MOT Museum of Contemporary Art Tokyo - Tokyo
30 / 03 / 2021 - 20 / 06 / 2021

Fin dalla sua fondazione nel 2006, il collettivo Rhizomatiks, con sede a Tokyo, si dedica alla ricerca di nuove possibilità nel punto d’incontro tra tecnologia ed espressione artistica. Il nome del gruppo deriva dal concetto di rizoma di Gilles Deleuze: come suggerisce la parola stessa, il collettivo incarna una molteplicità di attività artistiche che ricorda un rizoma, abbracciando “media art”, ricerca e sviluppo relativi al visual design di dati, architettura, progettazione, oltre che attività legate al settore del business, quali pubblicità e intrattenimento. Il lavoro di Rhizomatiks si distingue nettamente da quello di altri designer per il notevole impatto che ha sulla società, ottenuto grazie a un’estetica dinamica e iperattiva e ad appropriazioni, applicazioni e ottimizzazioni innovative di tecnologie d’avanguardia già esistenti.

Mentre molto spesso gli artisti che lavorano nell’ambito della media technology elaborano essi stessi il concept ma collaborano con degli specialisti per quanto riguarda hardware e ingegneria, Rhizomatiks è un gruppo composto da membri “a tutto tondo”, che lavorano come una squadra dalla fase di ideazione fino allo sviluppo e messa in opera di hardware e software. Il team comprende artisti, programmatori e ingegneri, designer ed esperti di architettura.
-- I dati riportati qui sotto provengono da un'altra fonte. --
(* ===== verification/WebFacts.v ===== *)
(** * What the logs do not show (main.py) *)

From Stdlib Require Import Ascii String.
From stdpp Require Import prelude gmap strings list.
From S2P Require Import Prelude Json Codec CodecFacts Models Effects Config Web Database.

#[local] Open Scope morok_scope.

(** ** The filter of uvicorn's lines *)

(** The name of a parameter with a credential, and a separator before it. *)
Definition is_name (name : string) : Prop := name = "token=" \/ name = "ticket=".
Definition is_sep (sep : ascii) : Prop := sep = "?"%char \/ sep = "&"%char.
Definition is_value (v : string) : Prop := v <> "" /\ string_forallb value_char v = true.

Lemma in_value v x : string_forallb value_char v = true -> _TOKEN_QUERY_RE InValue (v +:+ x) = _TOKEN_QUERY_RE InValue x.
Proof.
  induction v as [|c v IH]; [done|]. rewrite string_app_cons. cbn [string_forallb]. intros [Hc Hv]%andb_true_iff.
  cbn [_TOKEN_QUERY_RE]. rewrite Hc. by apply IH.
Qed.
Lemma in_name name x : name <> "" ->
  _TOKEN_QUERY_RE (InName (String.length name)) (name +:+ x) = name +:+ "[redacted]" +:+ _TOKEN_QUERY_RE InValue x.
Proof.
  induction name as [|c name IH]; [done|]. intros _. rewrite !string_app_cons. cbn [String.length].
  destruct name as [|d name]; [done|]. cbn [String.length _TOKEN_QUERY_RE]. f_equal. by apply IH.
Qed.

Lemma name_found name v x : is_name name -> is_value v -> credential_name (name +:+ v +:+ x) = Some (String.length name).
Proof.
  intros Hname [Hne Hv]. destruct v as [|c v]; [done|]. cbn [string_forallb] in Hv. apply andb_true_iff in Hv as [Hc _].
  unfold credential_name, value_follows. destruct Hname as [-> | ->]; rewrite !string_app_cons, !string_app_nil_l; cbn -[value_char]; by rewrite Hc.
Qed.

(** Looking for a name does not reach behind a separator. *)
Lemma starts_stop p pre sep x : String.index 0 (String sep "") p = None ->
  starts_with p (pre +:+ String sep x) = starts_with p (pre +:+ String sep "") /\
  (starts_with p (pre +:+ String sep x) = true -> String.length p <= String.length pre)%nat.
Proof.
  revert pre. induction p as [|a p IH]; intros pre Hp; [cbn; split; [done|lia]|].
  assert (Ha : Ascii.eqb a sep = false /\ String.index 0 (String sep "") p = None).
  { cbn in Hp. destruct (ascii_dec sep a) as [->|Hne]; [by destruct p|]. split.
    - apply Ascii.eqb_neq. congruence.
    - by destruct (String.index 0 (String sep "") p). }
  destruct Ha as [Ha Hp']. destruct pre as [|c pre]; [rewrite !string_app_nil_l; cbn [starts_with]; by rewrite Ha|]. rewrite !string_app_cons. cbn [starts_with String.length].
  destruct (IH pre Hp') as [E Hl]. destruct (Ascii.eqb a c); cbn [andb]; [|done]. split; [exact E|]. intros H. specialize (Hl H). lia.
Qed.
Lemma get_before n pre sep x : (n <= String.length pre)%nat -> String.get n (pre +:+ String sep x) = String.get n (pre +:+ String sep "").
Proof.
  revert n. induction pre as [|c pre IH]; intros n Hn; [by destruct n; [|cbn in Hn; lia]|].
  rewrite !string_app_cons. destruct n as [|n]; [done|]. apply IH. cbn in Hn. lia.
Qed.
Lemma name_stop pre sep x : is_sep sep ->
  credential_name (pre +:+ String sep x) = credential_name (pre +:+ String sep "") /\
  forall n, credential_name (pre +:+ String sep x) = Some n -> (1 <= n <= String.length pre)%nat.
Proof.
  intros Hsep. assert (Hp : forall p, p = "token=" \/ p = "ticket=" -> String.index 0 (String sep "") p = None)
    by (intros p [-> | ->]; by destruct Hsep as [-> | ->]).
  destruct (starts_stop "token=" pre sep x (Hp _ (or_introl eq_refl))) as [E1 L1].
  destruct (starts_stop "ticket=" pre sep x (Hp _ (or_intror eq_refl))) as [E2 L2].
  assert (G : forall p, starts_with p (pre +:+ String sep x) = starts_with p (pre +:+ String sep "") ->
    (starts_with p (pre +:+ String sep x) = true -> String.length p <= String.length pre)%nat ->
    starts_with p (pre +:+ String sep x) && value_follows (String.length p) (pre +:+ String sep x) =
    starts_with p (pre +:+ String sep "") && value_follows (String.length p) (pre +:+ String sep "")).
  { intros p E L. rewrite <- E. destruct (starts_with p _) eqn:Es; [|done]. unfold value_follows. by rewrite (get_before _ _ _ _ (L eq_refl)). }
  split.
  - unfold credential_name. by rewrite (G "token=" E1 L1 : _ && value_follows 6 _ = _), (G "ticket=" E2 L2 : _ && value_follows 7 _ = _).
  - intros n. unfold credential_name. clear G E1 E2.
    assert (T1 : starts_with "token=" (pre +:+ String sep x) && value_follows 6 (pre +:+ String sep x) = true -> 6 <= String.length pre)
      by (intros [H1 _]%andb_true_iff; exact (L1 H1)).
    assert (T2 : starts_with "ticket=" (pre +:+ String sep x) && value_follows 7 (pre +:+ String sep x) = true -> 7 <= String.length pre)
      by (intros [H2 _]%andb_true_iff; exact (L2 H2)).
    destruct (_ && value_follows 6 _); [intros [= <-]; specialize (T1 eq_refl); lia|].
    destruct (_ && value_follows 7 _); [intros [= <-]; specialize (T2 eq_refl); lia|done].
Qed.

Section Query.
  Context (sep : ascii) (name : string) (Hsep : is_sep sep) (Hname : is_name name).

(** From the separator on, the value is gone. *)
Lemma redact_here st v x : is_value v -> st = Outside \/ st = InValue ->
  _TOKEN_QUERY_RE st (String sep (name +:+ v +:+ x)) =
  if (match st with InValue => value_char sep | _ => false end) then _TOKEN_QUERY_RE InValue x
  else String sep (name +:+ "[redacted]" +:+ _TOKEN_QUERY_RE InValue x).
Proof.
  intros Hv Hst. pose proof (name_found name v x Hname Hv) as Hn. destruct Hv as [Hne Hv].
  assert (Hs : Ascii.eqb sep "?" || Ascii.eqb sep "&" = true) by (by destruct Hsep as [-> | ->]).
  assert (Hnn : name <> "") by (by destruct Hname as [-> | ->]).
  assert (Hnv : string_forallb value_char name = true) by (by destruct Hname as [-> | ->]).
  cbn [_TOKEN_QUERY_RE]. rewrite Hs, Hn. destruct Hst as [-> | ->]; [|destruct (value_char sep); [by rewrite !in_value|]];
    by rewrite in_name, in_value.
Qed.

Lemma redact_blind pre st v v' x : is_value v -> is_value v' ->
  (forall k, st = InName k -> 1 <= k <= String.length pre)%nat ->
  _TOKEN_QUERY_RE st (pre +:+ String sep (name +:+ v +:+ x)) = _TOKEN_QUERY_RE st (pre +:+ String sep (name +:+ v' +:+ x)).
Proof.
  intros Hv Hv'. revert st. induction pre as [|c pre IH]; intros st Hst.
  - rewrite !string_app_nil_l. assert (st = Outside \/ st = InValue) by (destruct st as [|k|]; [by left| |by right]; specialize (Hst k eq_refl); cbn in Hst; lia).
    by rewrite !redact_here.
  - rewrite !string_app_cons. cbn [_TOKEN_QUERY_RE].
    destruct (name_stop pre sep (name +:+ v +:+ x) Hsep) as [E1 L1]. destruct (name_stop pre sep (name +:+ v' +:+ x) Hsep) as [E2 _].
    rewrite E2, <- E1. set (o := credential_name _) in *.
    assert (Hout : (match (if Ascii.eqb c "?" || Ascii.eqb c "&" then o else None) with
        | Some n => String c (_TOKEN_QUERY_RE (InName n) (pre +:+ String sep (name +:+ v +:+ x)))
        | None => String c (_TOKEN_QUERY_RE Outside (pre +:+ String sep (name +:+ v +:+ x))) end) =
      (match (if Ascii.eqb c "?" || Ascii.eqb c "&" then o else None) with
        | Some n => String c (_TOKEN_QUERY_RE (InName n) (pre +:+ String sep (name +:+ v' +:+ x)))
        | None => String c (_TOKEN_QUERY_RE Outside (pre +:+ String sep (name +:+ v' +:+ x))) end)).
    { destruct (_ || _); [|f_equal; by apply IH]. destruct o as [n|]; f_equal; apply IH; [|done]. intros k [= <-]. by apply L1. }
    destruct st as [|[|[|k]]|].
    + exact Hout.
    + specialize (Hst 0%nat eq_refl). lia.
    + do 2 f_equal. by apply IH.
    + f_equal. apply IH. intros k' [= <-]. specialize (Hst _ eq_refl). cbn in Hst. lia.
    + destruct (value_char c); [by apply IH|exact Hout].
Qed.
End Query.

(** ** Masked paths *)

Definition no_slash (s : string) : Prop := string_forallb (fun c => negb (Ascii.eqb c "/")) s = true.

Lemma split_plain s : no_slash s -> split_on "/" s = [s].
Proof.
  induction s as [|c s IH]; [done|]. unfold no_slash. cbn. intros [Hc%negb_true_iff Hs]%andb_true_iff. by rewrite Hc, (IH Hs).
Qed.
Lemma split_on_app a x : split_on "/" (a +:+ String "/" x) = split_on "/" a ++ split_on "/" x.
Proof.
  induction a as [|c a IH]; [done|]. rewrite string_app_cons. cbn [split_on]. destruct (Ascii.eqb c "/"); [by rewrite IH|].
  rewrite IH. assert (Hne : split_on "/" a <> []) by (destruct a as [|d a]; [done|cbn [split_on]; destruct (Ascii.eqb d "/"); [done|by destruct (split_on "/" a)]]).
  by destruct (split_on "/" a).
Qed.

(** The routes of the relay with a credential in their path: what is before and behind it. *)
Definition secret_routes : list (string * list string) :=
  [ ("/api/v1/burner", []); ("/api/v1/burner/public", []); ("/api/v1/burner/public", ["send"]);
    ("/api/v1/mail/aliases", []); ("/api/v1/mail/aliases", ["pause"]); ("/api/v1/mail/aliases", ["resume"]);
    ("/api/v1/mail/aliases", ["label"]); ("/api/v1/mail/resolve", []); ("/api/v1/groups/by-slug", []) ].
Definition route_path (a tok : string) (b : list string) : string :=
  a +:+ "/" +:+ tok +:+ match b with [] => "" | x :: _ => "/" +:+ x end.

Lemma masked p ps path c : sub p path = c -> first_masked ps c = c -> first_masked (p :: ps) path = c.
Proof. intros E Hc. cbn [first_masked]. rewrite E. destruct (String.eqb_spec c path) as [<-|]; [exact Hc|done]. Qed.
Lemma unmasked p ps path : sub_from p [] (split_on "/" path) = None -> first_masked (p :: ps) path = first_masked ps path.
Proof. intros E. cbn [first_masked]. unfold sub. rewrite E. cbn [default]. by rewrite String.eqb_refl. Qed.

Lemma split_route a tok b : no_slash tok -> Forall no_slash b -> (length b <= 1)%nat ->
  split_on "/" (route_path a tok b) = split_on "/" a ++ tok :: b.
Proof.
  intros Hs Hb Hl. unfold route_path. destruct b as [|x [|]]; cbv iota; [| |cbn in Hl; lia].
  - by rewrite string_app_nil_r, string_app_cons, string_app_nil_l, split_on_app, (split_plain tok).
  - rewrite Forall_singleton in Hb. rewrite !string_app_cons, !string_app_nil_l, !split_on_app, (split_plain tok), (split_plain x) by done. reflexivity.
Qed.

Lemma routes_fine : Forall (fun ab => Forall no_slash ab.2 /\ (length ab.2 <= 1)%nat) secret_routes.
Proof. repeat constructor. Qed.

#[local] Ltac skip_pattern Hsplit tok := rewrite unmasked;
  [|rewrite Hsplit; cbn; try destruct (String.eqb tok "api"); reflexivity].
#[local] Ltac mask_pattern Hsplit Hne tok :=
  apply masked; [unfold sub; rewrite Hsplit; cbn; rewrite ?Hne; cbn; try destruct (String.eqb tok "public"); reflexivity|reflexivity].

Lemma sanitize_route a b tok : (a, b) ∈ secret_routes -> no_slash tok -> tok <> "" ->
  _sanitize_path (route_path a tok b) = route_path a "***" b.
Proof.
  intros Hin Hs Hne%String.eqb_neq. unfold _sanitize_path, _SENSITIVE_PATH_PATTERNS.
  pose proof routes_fine as Hf. rewrite Forall_forall in Hf. destruct (Hf _ Hin) as [Hb Hl].
  pose proof (split_route a tok b Hs Hb Hl) as Hsplit. clear Hf Hb Hl.
  unfold secret_routes in Hin.
  repeat (rewrite elem_of_cons in Hin; destruct Hin as [[= -> ->]|Hin]); [..|by apply elem_of_nil in Hin].
  1-3: mask_pattern Hsplit Hne tok.
  1-5: skip_pattern Hsplit tok; mask_pattern Hsplit Hne tok.
  do 2 skip_pattern Hsplit tok. mask_pattern Hsplit Hne tok.
Qed.


(** The token of an invite, which is a credential too, stays in the line. *)
Example invite_token_logged :
  _sanitize_path "/api/v1/groups/5f/invites/c2VjcmV0" = "/api/v1/groups/5f/invites/c2VjcmV0".
Proof. vm_compute. reflexivity. Qed.

Module WebDemo.
(** A text with one place for a value. *)
Definition text_of (r : LogRecord) : option string :=
  match lr_args r with [] => Some (lr_msg r) | arg :: _ => Some (lr_msg r +:+ arg) end.
Definition line (v : string) : LogRecord := mkRecord "WebSocket /ws/v1/inbox?token=" [v].

End WebDemo.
Attraverso la ricerca e lo sviluppo per aziende, e la messa a punto di sistemi per l’allestimento e la presentazione di cerimonie su larga scala, il linguaggio (sistema) di espressione artistica proprio di Rhizomatiks è in costante evoluzione, incanalando dati e informazioni provenienti dall’industria della pubblicità e dell’intrattenimento, e utilizzando imponenti budget per la R&S.

Infiltrandosi nel capitalismo e impegnandosi all’interno di questo sistema in quello che Karen Barad chiama un modo “intra-attivo”, in generale la prassi di Rhizomatiks genera un complesso di processi creativi in cui non è solo l’obiettivo a dettare i mezzi ma succede anche il contrario, caratteristica che porta alla decostruzione dei valori e dei sistemi esistenti. In un momento in cui internet e l’IA stanno minando le basi dell’attività umana individualista e antropocentrica, e le nozioni stesse di arte e impresa culturale creativa stanno subendo grandi cambiamenti, la comparsa di Rhizomatiks può essere vista come un segno del tempo.

I nostri corpi oscillano tra il virtuale e il reale, e ora è necessario fare un’indagine cruciale sugli effettivi punti di contatto che ci permetteranno di accedere a questi tesori di big data invisibile. In risposta a queste circostanze in rapido cambiamento, Rhizomatiks cerca di aggiornare, sotto diversi punti di vista, sensazioni fisiche, consapevolezza percettiva e capacità critico-analitiche. La trilogia di Rhizomatiks, composta da lavori di data visualization che rendono visibile l’accesso a siti governati dal potere invisibile delle transazioni economiche, è uno dei punti di forza di questa mostra: si passa dal mercato azionario (commercianti) ai sistemi di trading automatici utilizzati per la compravendita di Bitcoin (chain), fino al racconto in tempo reale della situazione dei cyber-attacchi che costituiscono un’ulteriore guerra (guerra invisibile), caratterizzata da un’estetica brillantemente apocalittica.

La mostra, intitolata Rhizomatiks, Multiplex, è la prima grande mostra personale del collettivo a tenersi in un museo: essa comprende un archivio delle sue creazioni interdisciplinari fino ad oggi, nonché nuovi progetti attentamente sincronizzati con il presente. Rhizomatiks, Multiplex si svilupperà e svolgerà in modo ibrido sia online che offline: le sue installazioni su larga scala ci offriranno nuove proposte in relazione ai confini e ai legami tra il virtuale e il fisico. Inoltre, esaminerà la questione di come i dati personali circolano all’interno di questi network e creerà una piattaforma di cruciale importanza per indagare i pro e i contro dell’arte crittografica realizzata dalle blockchain e dagli NFT (Non-Fungible Tokens) che diventeranno l’infrastruttura sociale della prossima generazione, nel tentativo di definire un nuovo tipo di umanità e un’etica che possano prosperare in una società digitale interconnessa.